• Tex Heart Inst J · Jan 2006

    Case Reports

    Early mobilization of LVAD recipients who require prolonged mechanical ventilation.

    • Christiane S Perme, Robert E Southard, David L Joyce, George P Noon, and Matthias Loebe.
    • Department of Physical Therapy and Occupational Therapy, The Methodist Hospital, USA. cperme@tmh.tmc.edu
    • Tex Heart Inst J. 2006 Jan 1; 33 (2): 130-3.

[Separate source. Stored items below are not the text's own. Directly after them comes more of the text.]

(** A racing plan is refused.  A commit planned before another writer's
    acknowledged commit never applies: the store is left as it was. *)
Theorem stale_plan_refused st g commit winner rev st' :
  store_wf st -> snapshot st = Ok g -> plans g commit -> admissible winner ->
  compare_and_swap winner st = (Ok rev, st') ->
  exists e st'', compare_and_swap commit st' = (Err e, st'') /\ contents st'' = contents st'.
Proof.
  intros Hwf Hg Hp [Hk Hpos] Hw. apply (snapshot_contents _ _ Hwf) in Hg as ->.
  apply plans_planned in Hp as [[_ Hexp] [Hk' Hpos']]; [|done].
  apply (cas_ok _ _ _ _ Hwf Hk Hpos) in Hw as [Hwf' Hcm]. apply commits_advances in Hcm as [_ Hne].
  destruct (compare_and_swap commit st') as [[r|e] st''] eqn:Hc.
  - apply (cas_ok _ _ _ _ Hwf' Hk' Hpos') in Hc as [_ Hg]. apply commits_guard in Hg. congruence.
  - exists e, st''. split; [done|]. apply (cas_err _ _ _ _ Hwf' Hk' Hpos') in Hc as (_ & [?|(_ & r & Hg)]); [done|].
    apply commits_guard in Hg. congruence.
Qed.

    AbstractEarly mobilization and aggressive physical therapy are essential in patients who receive left ventricular assist devices (LVADs) due to long-term, end-stage heart failure. Some of these patients remain ventilator dependent for quite some time after device implantation. We report our regimen of mobilization with the aid of a portable ventilator, in patients with cardiac cachexia and LVAD implantation. Further, we describe the specific physical therapy interventions used in an LVAD patient who required prolonged mechanical ventilation after device implantation. The patient was critically ill for 5 weeks before the surgery and was ventilator dependent for 48 days postoperatively. There were significant functional gains during the period of prolonged mechanical ventilation. The patient was able to walk up to 600 feet by the time he was weaned from the ventilator and transferred out of the intensive care unit. He underwent successful heart transplantation 6 weeks after being weaned from the ventilator We believe that improving the mobility of LVAD patients who require mechanical ventilation has the potential both to facilitate ventilator weaning and to improve the outcomes of transplantation.